Emma had no one to call for help. She knew nobody in the U.S., was unfamiliar with the immigration system, and she was terrified to stray too far from the massage parlor. Her boss had told her repeatedly that if American police saw her outside of the parlor, they would “execute” her. “You’re illegal. You’re like an ant,” Emma says her boss told her. “If you get killed by the police, nobody knows who you are anyway.”
In July 2019, Kentucky investigators raided the massage parlor where Emma was working and living. When they discovered her, she was so traumatized that she could not stop crying. But she answered all the questions local police and Kentucky state investigators asked and, later, she was connected with an organization that helps survivors of human trafficking. Advocates offered her safe housing, counseling and lawyers that would guide her through the steps required to remain legally in the U.S.
But more than a year later, Emma is still in limbo. The federal government hasn’t processed her application for a special visa meant for human trafficking victims and in the meantime, she has no legal status, no authorization to work, and must, by necessity, remain in the margins of society. Because of her vulnerable situation, she asked TIME to be identified as Emma, which is not her real name.
Emma’s experience has become increasingly common under President Donald Trump, who has put fighting human trafficking among his top priorities. His daughter and White House adviser Ivanka made the issue one of her key causes, giving it frequent White House attention, and just this month, the Department of Homeland Security announced it had launched a new Center for Countering Human Trafficking to bring together law enforcement officials and staff from across the agency to work on human trafficking investigations. In January, at a White House summit during “National Slavery and Human Trafficking Prevention Month,” Trump championed his Administration’s work. “I have never seen such enthusiasm for a single issue as I have for human trafficking,” he said.
Counter-trafficking lawyers, victim advocates, and former Trump Administration officials offer a starkly different perspective. They say that by cracking down on all forms of immigration, including legal and humanitarian avenues, the Trump Administration has made the work of preventing human trafficking more difficult in key and measurable ways. Specific policy changes across a variety of federal agencies, including the Departments of Homeland Security, State and Justice, have increased barriers to victim protections, complicated investigations into trafficking networks, and warped Americans’ perspectives of what the problem looks like. Those harms, counter-trafficking experts say, will be hard to reverse, even if Trump’s not reelected this year.
“What we’ll see is a decade of lost ground in addressing human-trafficking in the United States,” says Jean Bruggeman, executive director of Freedom Network USA, the country’s largest coalition of anti-trafficking service providers and advocates. “We’ve got at least four years, if not eight, of harmful policies that are making it easier for traffickers, pushing survivors further into the shadows and causing service providers who are most likely to be able to identify trafficking victims to not trust federal agencies.”
Bruggeman says she had been used to having good relationships with staff across the federal government.
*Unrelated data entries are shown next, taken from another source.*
(** ** Ends *)
(** Some task has a descriptor of that end. *)
Definition has_end (reader : bool) (a : Z) s : Prop :=
  exists k t f, tasks s !! k = Some t /\ f ∈ fds t /\ is_pipe f = true /\ fpipe f = a /\ read_end f = reader.
Lemma has_end_total s b a : inv s -> has_end b a s -> 1 <= total (w_end b a) (tasks s).
Proof.
  intros I (k & t & f & Ht & Hf & Pf & <- & <-). destruct (iv_fds _ I _ _ Ht) as [_ Fo]. rewrite Forall_forall in Fo.
  destruct (fo_pipe _ (Fo _ Hf) Pf) as (_ & Uf & _). pose proof (fd_sum_in _ _ _ (w_end_nonneg (read_end f) (fpipe f)) Hf).
  pose proof (total_task _ _ _ _ (w_end_nonneg (read_end f) (fpipe f)) Ht). destruct (w_mine f (read_end f) Pf Uf) as [_ E].
  rewrite eqb_reflx in E. lia.
Qed.
Lemma sum_pos w l : 0 < fd_sum w l -> exists f, f ∈ l /\ 0 < w f.
Proof.
  unfold fd_sum. induction l as [|x l IH]; cbn [foldr]; [done|]. intros H. destruct (Z.lt_ge_cases 0 (w x)) as [Hx|Hx].
  - exists x. split; [left|done].
  - destruct IH as (f & Hf & Hw); [lia|]. exists f. split; [by right|done].
Qed.
Lemma total_has_end s b a : 0 < total (w_end b a) (tasks s) -> has_end b a s.
Proof.
  unfold has_end. generalize (tasks s). intros m. induction m as [|k t m Hk IH] using map_ind; [done|]. rewrite total_fresh by done. intros H.
  destruct (Z.lt_ge_cases 0 (fd_sum (w_end b a) (fds t))) as [Hs|Hs].
  - apply sum_pos in Hs as (f & Hf & Hw). exists k, t, f. unfold w_end in Hw. destruct (_ && _) eqn:Eb; [|done].
    rewrite !andb_true_iff, Z.eqb_eq, eqb_true_iff in Eb. rewrite lookup_insert_eq. destruct Eb as (((_ & E1) & E2) & E3). by splits.
  - destruct IH as (k' & t' & f & Ht & Hf); [lia|]. exists k', t', f. split; [|done]. rewrite lookup_insert_ne; [done|]. congruence.
Qed.
Lemma counted_zero n real : 0 <= real -> counted exact n real -> n = 0 -> real = 0.
Proof. unfold counted. destruct exact; lia. Qed.
Lemma no_end s a b n : inv s -> counted exact n (total (w_end b a) (tasks s)) -> n = 0 -> ~ has_end b a s.
Proof. intros I Hc -> H%has_end_total; [|done]. unfold counted in Hc. destruct exact; lia. Qed.
Lemma an_end s a b n : exact = true -> counted exact n (total (w_end b a) (tasks s)) -> 0 <= total (w_end b a) (tasks s) -> n <> 0 -> has_end b a s.
Proof. intros -> Hc Hn H. apply total_has_end. cbn in Hc. lia. Qed.
Lemma total_nonneg w m : (forall f, 0 <= w f) -> 0 <= total w m.
Proof.
  intros Hw. induction m as [|i x m' Hi IH] using map_ind; [done|]. rewrite total_fresh by done. pose proof (fd_sum_nonneg w (fds x) Hw). lia.
Qed.

(** [C2] Pipes live as long as their descriptors. After any history of calls,
    forks with plain standard descriptors and exits, closing, reading and writing a
    pipe's descriptor return and never meet freed memory; end of file is reported
    only when no task has a write end any more, a broken pipe only when none has a
    read end; and without exits, would-block only while the other end exists. *)
Theorem pipe_ends_counted s fd f : fd_reachable s -> fd_get s fd = Some f -> is_pipe f = true ->
  (exists s', sys_close s fd = Done (s', 0)) /\
  (forall seed at_ n, uptr range_ok s at_ n = true -> 0 < n <= USER_BUF_MAX ->
     exists s' r l, sys_read range_ok seed s fd at_ n = Done (s', r, l) /\
       (r = 0 -> ~ has_end false (fpipe f) s) /\ (r = -2 -> exact = true -> has_end false (fpipe f) s)) /\
  (forall e b, uptr range_ok s (u_at b) (len (u_data b)) = true ->
     exists s' r, sys_write range_ok e s fd b = Done (s', r) /\
       (r = -1 -> ~ has_end true (fpipe f) s) /\ (r = -2 -> exact = true -> has_end true (fpipe f) s)).
Proof.
  intros R Hf Ep. pose proof (reachable_inv _ R) as I. split; [|split].
  - destruct (pipe_at_live s fd f I Hf Ep) as (p & Ha & _). destruct (fd_get_spec _ _ _ I Hf) as (t & _ & _ & _ & _ & Ok).
    destruct (fo_pipe _ Ok Ep) as (_ & _ & Hn). unfold sys_close. rewrite Hf, Ep, (proj2 (Z.eqb_neq _ 0)) by done. cbn [andb negb].
    rewrite Ha. cbn [cbind]. eauto.
  - intros seed at_ n Hu Hn. destruct (read_pipe_eq seed s fd f at_ n I Hf Ep Hu) as (p & Hp & Ok & ->). destruct Ok as [_ _ R3 R4 _].
    pose proof (total_nonneg _ (tasks s) (w_end_nonneg false (fpipe f))).
    destruct (Z.eqb_spec (rcount (p_ring p)) 0) as [Hc|Hc].
    + do 3 eexists. split; [done|]. destruct (Z.eqb_spec (write_ends p) 0) as [Hw|Hw]; split; intros; try done; [by eapply no_end|by eapply an_end].
    + unfold pipe_read. destruct (ring_read _ _) as [l r'] eqn:Er. do 3 eexists. split; [done|].
      destruct (ring_read_spec _ _ _ _ R4 Er) as (_ & _ & Hl). destruct R4 as [_ _ Hb _].
      rewrite u32_small in Hl by (unfold USER_BUF_MAX in *; lia). split; intros; lia.
  - intros e b Hu. destruct (write_pipe_eq s fd f b e I Hf Ep Hu) as (p & Hp & Ok & ->). destruct Ok as [_ R2 _ R4 _].
    pose proof (total_nonneg _ (tasks s) (w_end_nonneg true (fpipe f))).
    destruct (Z.eqb_spec (read_ends p) 0) as [Hr|Hr]; [do 2 eexists; split; [done|]; split; intros; [by eapply no_end|done]|].
    destruct (Z.eqb_spec (rcount (p_ring p)) PIPE_BUF_SIZE); do 2 eexists; (split; [done|]); split; intros E; try done; [intros; by eapply an_end|..];
      unfold write_room in E; pose proof (u32_range (len (u_data b))); destruct R4 as [_ _ Hb _]; lia.
Qed.
End Inv.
But under the Trump Administration, she found meetings were often one-sided; she and several other major anti-trafficking groups boycotted the January White House summit. Ultimately, she says, “this government has chosen to ignore the needs of survivors and to reward traffickers.”
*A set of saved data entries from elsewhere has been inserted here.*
(** [C9] What is written through a descriptor is read back through it. For a
    descriptor of a well-formed file that the task may read and write, at any position
    up to 2^60 (near 2^64 the sums in [vfs_write] wrap around, see [seek_write_overrun]),
    and any bytes, from one to the megabyte a call accepts: either memory is out, the call returns -1 and neither
    the file nor the position changed, or it returns the length, and seeking back
    and reading as many bytes returns exactly those and leaves the position behind
    them; the file has its old bytes with the new ones written over, and no other
    file of the tree has changed. *)
Theorem file_write_read e seed s fd f v at_ d : file_fd_ok s fd f v -> alloc_ok e -> file_ok v ->
  perm_ok s (Some v) PERM_R = true -> perm_ok s (Some v) PERM_W = true -> uptr range_ok s at_ (len d) = true ->
  d <> [] -> len d <= USER_BUF_MAX -> 0 <= pos f <= 2 ^ 60 ->
  (exists s1, sys_write range_ok e s fd (Ubuf at_ d) = Done (s1, -1) /\ fd_get s1 fd = Some f /\ forall a, node (tree s1) a = node (tree s) a) \/
  exists s1 s2 s3 v', sys_write range_ok e s fd (Ubuf at_ d) = Done (s1, len d) /\
    sys_lseek s1 fd (pos f) 0 = Done (s2, pos f) /\
    sys_read range_ok seed s2 fd at_ (len d) = Done (s3, len d, d) /\
    fd_get s3 fd = Some (with_pos (pos f + len d) f) /\
    node (tree s3) (vn f) = Some v' /\ contents v' = written (contents v) (pos f) d /\
    forall a, a <> vn f -> node (tree s3) a = node (tree s) a.
Proof.
  intros H He Hv HR HW Hu Hd Hb0 [Hp Hp0]. assert (pos f + len d <= 2 ^ 61) as Hb by (unfold USER_BUF_MAX in *; lia). assert (0 < len d) as Hl by (destruct d; [done|unfold len; cbn [length]; lia]).
  rewrite (write_file_eq e s fd f v (Ubuf at_ d) H Hu), HW. cbn [u_data].
  destruct (write_spec e v d (pos f) He Hv Hp Hb) as [->|(v' & Ew & Hv' & _ & Hc)].
  { left. eexists. split; [reflexivity|]. split; [by destruct H|]. intros a. cbn. destruct (decide (a = vn f)) as [->|Ha]; [|by apply node_put_ne].
    rewrite (ff_node _ _ _ _ H). eapply node_put_eq, (ff_node _ _ _ _ H). }
  right. pose proof (write_rights _ _ _ _ _ _ Ew) as Hr. rewrite Ew, (proj2 (Z.ltb_lt _ _)), u64_small by lia. cbv zeta.
  set (s0 := with_tree _ s). pose proof (file_put s fd f v v' H) as H0. fold s0 in H0.
  pose proof (file_set_pos _ _ _ _ (pos f + len d) H0) as H1. set (s1 := set_fd _ _ s0) in *. set (f1 := with_pos _ f) in *.
  pose proof (lseek_set_eq s1 fd f1 v' (pos f) H1) as E2. rewrite (u64_small (pos f)) in E2 by lia.
  change (with_pos (pos f) f1) with (with_pos (pos f) f) in E2.
  pose proof (file_set_pos _ _ _ _ (pos f) H1) as H2. change (with_pos (pos f) f1) with (with_pos (pos f) f) in H2. set (s2 := set_fd fd (with_pos (pos f) f) s1) in *.
  assert (same_user s s2) as Us by (do 2 apply user_set; apply (user_refl s)).
  assert (sys_read range_ok seed s2 fd at_ (len d) = Done (set_fd fd (with_pos (pos f + len d) f) s2, len d, d)) as E3.
  { rewrite (read_file_eq seed s2 fd _ v' at_ (len d) H2) by (by rewrite <- (uptr_same s)).
    assert (same_rights v v') as Hr' by (destruct Hr as (? & ? & ? & ?); by repeat split).
    rewrite <- (perm_same s s2 v v' PERM_R Us Hr'), HR. cbn [pos with_pos].
    rewrite (read_spec v' (pos f) (len d) Hv'), Hc by lia. destruct (written_slice (contents v) (pos f) d Hp) as (-> & _).
    rewrite (proj2 (Z.ltb_lt _ _)), u64_small by lia. reflexivity. }
  exists s1, s2, (set_fd fd (with_pos (pos f + len d) f) s2), v'. split; [reflexivity|]. split; [exact E2|]. split; [exact E3|].
  split; [eapply get_set; [by destruct H2|by destruct H as [_ (_ & _ & ?) _]]|]. split; [by destruct H0|]. split; [done|].
  intros a Ha. by apply node_put_ne.
Qed.

(** Where the position is not checked. On any descriptor of a well-formed
    file that the task may write, and any non-empty buffer, seeking as far before the
    start as the buffer is long succeeds, and the write that follows ends at 2^64:
    it passes the test of the capacity and leaves the file's buffer. *)
Theorem seek_write_overrun e s fd f v at_ d : file_fd_ok s fd f v -> file_ok v -> perm_ok s (Some v) PERM_W = true ->
  uptr range_ok s at_ (len d) = true -> d <> [] -> len d <= USER_BUF_MAX ->
  exists s1, sys_lseek s fd (- len d) 0 = Done (s1, 2 ^ 64 - len d) /\
    sys_write range_ok e s1 fd (Ubuf at_ d) = Fault OutOfBounds.
Proof.
  intros H Hv HW Hu Hd Hl. unfold USER_BUF_MAX in Hl. assert (0 < len d) as Hl0 by (destruct d; [done|unfold len; cbn [length]; lia]).
  assert (u64 (- len d) = 2 ^ 64 - len d) as Eu by (unfold u64; symmetry; apply (Z.mod_unique _ _ (-1)); lia).
  eexists. split; [rewrite (lseek_set_eq _ _ _ _ _ H), Eu; reflexivity|]. pose proof (file_set_pos _ _ _ _ (2 ^ 64 - len d) H) as H1.
  set (s1 := set_fd _ _ s) in *. assert (same_user s s1) as Us by (apply user_set, user_refl).
  rewrite (write_file_eq e s1 fd _ v _ H1) by (cbn [u_at u_data]; by rewrite <- (uptr_same s)).
  rewrite <- (perm_same s s1 v v PERM_W Us), HW by (by repeat split). cbn [u_data pos with_pos].
  assert (0 <= cap v) by (destruct Hv as (_ & ? & _); lia).
  rewrite (vfs_write_wrap e v d (2 ^ 64 - len d) Hv) by lia. reflexivity.
Qed.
Policy changes exacerbate the trafficking problem
Human trafficking is one of the world’s fastest growing criminal industries and one of the most difficult crimes to stop. It unfolds in the shadows, preys on victims who are already marginalized by society, and takes many, disparate forms. Polaris, an anti-trafficking group that operates the U.S. national human trafficking hotline, identifies 25 types of trafficking that span a wide range of industries, from restaurant and food service to factories, manufacturing, and beauty and illicit massage. Victims are recruited in a variety of ways as well. Most are recruited through intimate partners, by family members, or by someone promising a job that turns out not to be legitimate, according to data gleaned from Polaris’s help hotline.
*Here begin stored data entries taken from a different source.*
(** [C17] The lockout bounds the rate of guesses. Take any sequence of attempts on an
    account, one after the other within a span of the tick counter, all answered no,
    with any count of failures before and the last failure in the past. All but five
    for every full second (250 ticks) of the span, and five more, are refused
    whatever the password, and leave the account as it is. *)
Theorem lockout_bounds_guesses u l t0 t1 : length (hash u) = 32%nat -> 0 <= fails u -> 0 <= fail_t0 u <= t0 ->
  t0 <= t1 < 2 ^ 64 -> in_turn t0 t1 l -> all_fail u l ->
  exists n, guessed u l n /\ n <= 5 + 5 * ((t1 - t0) / DOAS_LOCKOUT_TICKS).
Proof.
  intros Hl Hf Hu Ht Hin Hall. change DOAS_LOCKOUT_TICKS with 250. destruct (guesses_spec l u t0 t1 Hl Hf Hu Ht Hin Hall) as (n & Hg & Hn). exists n.
  split; [exact Hg|]. unfold DOAS_MAX_FAILS in *. destruct (fails u <? 5) eqn:E; zbool; lia.
Qed.

(** ** Histories of a task *)
Inductive acall :=
| CDoas (us : ubuf) (now later : Z) | CVerify (us : ubuf) (now later : Z)
| CPasswd (e : venv) (oldp newp : ubuf) (now later ticks : Z)
| CDrop | CSetuid (u : Z) | CSetgid (g : Z) | CUmask (m : Z)
| CSetreuid (r eu : Z) | CSetresuid (r eu su : Z) | CSetregid (r eg : Z) | CSetresgid (r eg sg : Z)
| CSetgroups (size : Z) (ok : bool) (l : list Z).
Section Histories.
Context (str_ok : Z -> Z -> bool) {D : Type} (fuel : nat).
Record astate := AState { a_users : list doas_user; a_cred : cred; a_tree : vfs D }.
Implicit Types s : astate.
Definition exec (c : acall) s : call astate :=
  match c with
  | CDoas us now later => let '(l, t, _) := sys_doas str_ok (a_users s) (a_cred s) us now later in Done (AState l t (a_tree s))
  | CVerify us now later => let '(l, _) := sys_auth_verify str_ok (a_users s) (a_cred s) us now later in Done (AState l (a_cred s) (a_tree s))
  | CPasswd e o n now later ticks =>
    let! (l, tr, _) := sys_passwd str_ok fuel e (a_users s) (a_tree s) (a_cred s) o n now later ticks in Done (AState l (a_cred s) tr)
  | CDrop => Done (AState (a_users s) (fst (sys_drop (a_cred s))) (a_tree s))
  | CSetuid u => Done (AState (a_users s) (fst (sys_setuid (a_cred s) u)) (a_tree s))
  | CSetgid g => Done (AState (a_users s) (fst (sys_setgid (a_cred s) g)) (a_tree s))
  | CUmask m => Done (AState (a_users s) (fst (sys_umask (a_cred s) m)) (a_tree s))
  | CSetreuid r eu => Done (AState (a_users s) (fst (linux_setreuid (a_cred s) r eu)) (a_tree s))
  | CSetresuid r eu su => Done (AState (a_users s) (fst (linux_setresuid (a_cred s) r eu su)) (a_tree s))
  | CSetregid r eg => Done (AState (a_users s) (fst (linux_setregid (a_cred s) r eg)) (a_tree s))
  | CSetresgid r eg sg => Done (AState (a_users s) (fst (linux_setresgid (a_cred s) r eg sg)) (a_tree s))
  | CSetgroups size ok l => Done (AState (a_users s) (fst (linux_setgroups (a_cred s) size ok l)) (a_tree s))
  end.
Fixpoint exec_all (l : list acall) s : call astate :=
  match l with [] => Done s | c :: l => let! s := exec c s in exec_all l s end.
Emma falls into that third category, and the nearly $3 billion-a-year illicit massage industry, where she ended up, is one of the largest and most networked trafficking markets in the U.S. There are more than 10,000 illicit massage businesses across the country, according to Heyrick Research, an intelligence-driven research organization focused on human trafficking. From the outside, these businesses look unremarkable. They’re often out in the open, in strip malls or on street corners, hidden by anodyne storefronts. But the sex work or forced labor that happens inside can be difficult for law enforcement to prove.
“Trafficking cases often include psychological coercion, threats of violence that are not written down,” Bruggeman says. “There’s not a large paper trail for a lot of this.”
In Emma’s case, her boss trapped her at the massage parlor not with physical shackles, but with fear of deportation or death. She told Emma that if she did not perform the sexual acts requested of her, the clients would call the police. Emma did refuse to engage in many activities, and some clients grew violent, pulling her hair, trying to force her to touch them anyway, or demanding their money back. When she complained, Emma’s boss suggested she move to another massage location in the area, a tactic that experts say traffickers often use to keep their illegal businesses from being detected. Investigators believe that Emma’s boss was involved with multiple illicit massage parlors and was part of a larger trafficking network. The investigation is ongoing.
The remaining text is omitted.